What is the difference between Postgres DISTINCT vs DISTINCT ON?

postgresql distinct count
distinct on postgres
postgres count(distinct multiple columns)
postgresql multiple distinct on
select distinct on expressions must match initial order by expressions django
difference between distinct and distinct all
postgres distinct on subquery
postgres distinct group by

I have a Postgres table created with the following statement. This table is filled by as dump of data from another service.

CREATE TABLE data_table (
    date date DEFAULT NULL,
    dimension1 varchar(64) DEFAULT NULL,
    dimension2 varchar(128) DEFAULT NULL
) TABLESPACE pg_default;

One of the steps in a ETL I'm building is extracting the unique values of dimension1 and inserting them in another intermediary table. However, during some tests I found out that the 2 commands below do not return the same results. I would expect for both to return the same sum. The first command returns more results compared with the second (1466 rows vs. 1504.

-- command 1
SELECT DISTINCT count(dimension1)
FROM data_table;

-- command 2    
SELECT count(*)
FROM (SELECT DISTINCT ON (dimension1) dimension1
FROM data_table
GROUP BY dimension1) AS tmp_table;

Any obvious explanations for this? Alternatively to an explanation, is there any suggestion of any check on the data I should do?

EDIT: The following queries both return 1504 (same as the "simple" DISTINCT)

SELECT count(*)
FROM data_table WHERE dimension1 IS NOT NULL;

SELECT count(dimension1)
FROM data_table;

Thank you!

DISTINCT and DISTINCT ON have completely different semantics.

First the theory

DISTINCT applies to an entire tuple. Once the result of the query is computed, DISTINCT removes any duplicate tuples from the result.

For example, assume a table R with the following contents:

#table r;
a | b 
---+---
1 | a
2 | b
3 | c
3 | d
2 | e
1 | a

(6 rows)

SELECT distinct * from R will result:

# select distinct * from r;
 a | b 
---+---
 1 | a
 3 | d
 2 | e
 2 | b
 3 | c
(5 rows)

Note that distinct applies to the entire list of projected attributes: thus

select distinct * from R

is semantically equivalent to

select distinct a,b from R

You cannot issue

select a, distinct b From R

DISTINCT must to follow SELECT. It applies to the entire tuple, not to an attribute of the result.

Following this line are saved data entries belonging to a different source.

(** [sendMessage] of [src/App.tsx] (lines 212-217): the bare text is sent,
    and shown locally as "Me: ...". *)
Definition sendMessage (msg : string) : M unit :=
  if falsy msg then ret tt
  else
    perform (Emit (send_message msg)) ;;
    modify (setMessages (fun prev => prev ++ [("Me: " ++ msg)%string])).

(** What each event runs in [src/App.tsx].  The listeners and [joinRoom]
    are those of the other revision; the join button is disabled while
    [loading] (line 240); the send button runs this revision's
    [sendMessage]; there is no button for screen sharing or disconnecting,
    so these events do nothing. *)
Definition handle (E : Engine) (ev : Event) : M unit :=
  match ev with
  | TypeRoomId v => modify (setRoomId v)
  | TypeUserId v => modify (setUserId v)
  | TypeMessage v => modify (setMessage v)
  | ClickJoin =>
      busy <- gets loading ;;
      if busy then ret tt else joinRoom E
  | ClickSend => msg <- gets message ;; sendMessage msg ;; modify (setMessage "")
  | ClickStartScreenShare | ClickStopScreenShare | ClickDisconnect => ret tt
  | UserConnected uid => on_user_connected E uid
  | OfferIn d => handleOffer E d
  | AnswerIn d => on_answer E d
  | IceCandidateIn c => on_ice_candidate E c
  | ReceiveMessage msg => on_receive_message msg
  | IceCandidateFound c => when_connection (onicecandidate c)
  | TrackReceived streams => when_connection (ontrack streams)
  end.

(** Both videos are always on screen (lines 249-250): a render changes no
    ref. *)
Definition step (E : Engine) (s : State) (ev : Event) : State :=
  snd (handle E ev s).

Definition run (E : Engine) (s : State) (evs : list Event) : State :=
  fold_left (step E) evs s.

Definition deliver (E : Engine) (before after : State) (receiver : State) : State :=
  run E receiver (flat_map relay (outbox before after)).

(** The end-to-end scenario, as in [scenario] below, with two clients of
    [src/App.tsx]. *)
Definition scenario (EA EB : Engine) (camA camB : option MediaStream)
  : State * State :=
  let a0 := init camA in
  let b0 := init camB in
  let a1 := run EA a0 [TypeRoomId "r1"; TypeUserId "alice"; ClickJoin] in
  let b1 := run EB b0 [TypeRoomId "r1"; TypeUserId "bob"; ClickJoin] in
  let a2 := deliver EA b0 b1 a1 in
  let b2 := deliver EB a1 a2 b1 in
  let a3 := deliver EA b1 b2 a2 in
  let a4 := run EA a3 [TypeMessage "hi"; ClickSend] in
  let b3 := deliver EB a3 a4 b2 in
  (a4, b3).

End AppTsx.

(** The relay hands the sender's new messages to the receiver. *)
Definition deliver (E : Engine) (before after : State) (receiver : State) : State :=
  run E receiver (flat_map relay (outbox before after)).

(** The end-to-end scenario: alice joins "r1", bob joins after her; alice
    hears of bob and offers, bob answers, alice gets the answer; alice then
    sends the chat message "hi".  The result is the pair of final states
    (alice, bob). *)
Definition scenario (EA EB : Engine) (camA camB : option MediaStream)
  : State * State :=
  let a0 := init camA in
  let b0 := init camB in
  let a1 := run EA a0 [TypeRoomId "r1"; TypeUserId "alice"; ClickJoin] in
  let b1 := run EB b0 [TypeRoomId "r1"; TypeUserId "bob"; ClickJoin] in
  let a2 := deliver EA b0 b1 a1 in
  let b2 := deliver EB a1 a2 b1 in
  let a3 := deliver EA b1 b2 a2 in
  let a4 := run EA a3 [TypeMessage "hi"; ClickSend] in
  let b3 := deliver EB a3 a4 b2 in
  (a4, b3).

(** ** Vocabulary of the properties *)

(** [appends P m]: from every state, [m] only appends to the trace, and
    every effect it appends satisfies [P]. *)
Definition appends {A} (P : Effect -> bool) (m : M A) : Prop :=
  forall s, exists new,
    trace (snd (m s)) = trace s ++ new /\ forallb P new = true.

Definition keeps_trace (f : State -> State) : Prop :=
  forall s, trace (f s) = trace s.

(** [preserves f m]: [m] leaves the observation [f] of the state as it was. *)
Definition preserves {A B} (f : State -> B) (m : M A) : Prop :=
  forall s, f (snd (m s)) = f s.

Definition not_offer (e : Effect) : bool :=
  match e with
  | Emit (offer_msg _) => false
  | _ => true
  end.

Definition not_chat (e : Effect) : bool :=
  match e with
  | Emit (send_message _) => false
  | _ => true
  end.

(** Neither a message on the channel nor a [createOffer]. *)
Definition silent (e : Effect) : bool :=
  match e with
  | Emit _ => false
  | Pc _ (CreateOffer _) => false
  | _ => true
  end.

Definition is_user_connected (ev : Event) : bool :=
  match ev with
  | UserConnected _ => true
  | _ => false
  end.

Definition is_answer_or_disconnect (ev : Event) : bool :=
  match ev with
  | AnswerIn _ | ClickDisconnect => true
  | _ => false
  end.

(** Events that touch the chat: the send button and an inbound message. *)
Definition is_chat (ev : Event) : bool :=
  match ev with
  | ClickSend | ReceiveMessage _ => true
  | _ => false
  end.

Definition is_screen_share (ev : Event) : bool :=
  match ev with
  | ClickStartScreenShare | ClickStopScreenShare => true
  | _ => false
  end.

Definition is_typing (ev : Event) : bool :=
  match ev with
  | TypeRoomId _ | TypeUserId _ | TypeMessage _ => true
  | _ => false
  end.



(** The calls made on a connection before, and after, the first remote
    description it was given. *)
Fixpoint before_remote_description (calls : list PcCall) : list PcCall :=
  match calls with
  | [] => []
  | SetRemoteDescription _ _ :: _ => []
  | c :: rest => c :: before_remote_description rest
  end.

Fixpoint after_remote_description (calls : list PcCall) : list PcCall :=
  match calls with
  | [] => []
  | SetRemoteDescription _ _ :: rest => rest
  | _ :: rest => after_remote_description rest
  end.

Definition candidate_of (c : PcCall) : option RTCIceCandidateInit :=
  match c with
  | AddIceCandidate x _ => Some x
  | _ => None
  end.

(** ** The statements that the code does not meet, as they were made *)

(** Candidates [cs], received on connection [id] before the answer [d],
    are held back until the remote description is set and applied right
    after it, in the order received. *)
Definition buffers_candidates (E : Engine) (s : State) (id : nat)
  (cs : list RTCIceCandidateInit) (d : RTCSessionDescriptionInit) : Prop :=
  let calls :=
    calls_on id (trace (run E s (map IceCandidateIn cs ++ [AnswerIn d]))) in
  let fresh := skipn (length (calls_on id (trace s))) calls in
  flat_map (fun c => match candidate_of c with Some x => [x] | None => [] end)
           (before_remote_description fresh) = []
  /\ map candidate_of (firstn (length cs) (after_remote_description fresh))
     = map Some cs.



(** In the end-to-end scenario bob's message list ends as ["alice: hi"];
    [final] is the pair of final states (alice, bob). *)
Definition shows_sender_name (final : State * State) : Prop :=
  messages (snd final) = ["alice: hi"].

(** Over events with no answer and no disconnect among them, at most one
    offer is sent. *)
Definition one_offer_outstanding (E : Engine) (s : State) (evs : list Event)
  : Prop :=
  forallb (fun ev => negb (is_answer_or_disconnect ev)) evs = true ->
  length (filter is_offer (outbox s (run E s evs))) <= 1.


(** ** Vocabulary of the further properties *)

Definition is_offer_in (ev : Event) : bool :=
  match ev with
  | OfferIn _ => true
  | _ => false
  end.

Definition is_join (ev : Event) : bool :=
  match ev with
  | ClickJoin => true
  | _ => false
  end.

Definition is_track_received (ev : Event) : bool :=
  match ev with
  | TrackReceived _ => true
  | _ => false
  end.

Definition not_answer (e : Effect) : bool :=
  match e with
  | Emit (answer_msg _) => false
  | _ => true
  end.

(** Not the creation of a connection. *)
Definition not_new (e : Effect) : bool :=
  match e with
  | Pc _ New => false
  | _ => true
  end.

(** Not a call on a peer connection. *)
Definition not_pc (e : Effect) : bool :=
  match e with
  | Pc _ _ => false
  | _ => true
  end.

(** Events whose handler never touches a peer connection. *)
Definition is_local (ev : Event) : bool :=
  match ev with
  | TypeRoomId _ | TypeUserId _ | TypeMessage _ | ClickSend
  | ClickStopScreenShare | ReceiveMessage _ | IceCandidateFound _
  | TrackReceived _ => true
  | _ => false
  end.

DISTINCT ON is a postgresql addition to the language. It is similar, but not identical, to group by.

Its syntax is:

 SELECT DISTINCT ON (attributeList) <rest as any query>

For example:

 SELECT DISTINCT ON (a) * from R

It semantics can be described as follows. Compute the query as usual, but before the projection of the result, sort the current result and group it according to the attribute list in DISTINCT ON (similar to group by). Now, do the projection using the first tuple in each group and ignore the other tuples.

Example:

 SELECT DISTINCT on (a) * from r;
  a | b 
 ---+---
 1 | a
 2 | b
 3 | c
 (3 rows)

Now, back to your problem:

First query:

SELECT DISTINCT count(dimension1)
FROM data_table;

computes the count of dimension1 (number of tuples in data_table that where dimension1 is not null). This query returns one tuple, which is always unique (hence DISTINCT is redundant).

Query 2:

SELECT count(*)
FROM (SELECT DISTINCT ON (dimension1) dimension1
FROM data_table
GROUP BY dimension1) AS tmp_table;

This is query in a query. Let me rewrite it for clarity:

WITH tmp_table AS (
   SELECT DISTINCT ON (dimension1) 
     dimension1 FROM data_table
     GROUP by dimension1) 
SELECT count(*) from tmp_table

Let us compute first tmp_table. As I mentioned above, let us first ignore the DISTINCT ON and do the rest of the query. This is a group by by dimension1. Hence this part of the query will result in one tuple per different value of dimension1.

Now, the DISTINCT ON. It uses dimension1 again. But dimension1 is unique already (due to the group by). Hence this makes the DISTINCT ON superflouos (it does nothing). The final count is simply a count of all the tuples in the group by.

As you can see, there is an equivalence in the following query (it applies to any relation with an attribute a):

SELECT (DISTINCT ON a) a
FROM R

and

SELECT a FROM R group by a

and

SELECT DISTINCT a FROM R

Warning

Using DISTINCT ON results in a query might be non-deterministic for the any given instance of the database. In other words, the query might return different results for the same tables.

One interesting aspect

Distinct ON emulates a bad behaviour of sqlite and mysql in a much cleaner way. Assume that R has two attributes a and b:

SELECT a, b FROM R group by a

is an illegal statement in SQL. Yet, it runs on mysql and sqlite. It simply takes a random value of b from any of the tuples in the group of same values of a. In Postgresql this statement is illegal. Instead, you must use DISTINCT ON and write:

SELECT DISTINCT ON (a) a,b from R

* Corollary *

DISTINCT ON is useful in a group by when you want to access a value that is functionally dependent on the group by attributes. In other words, if you know that for every group of attributes they always have the same value of the third attribute, then use DISTINCT ON that group of attributes. Otherwise you would have to make a JOIN to retrieve that third attribute.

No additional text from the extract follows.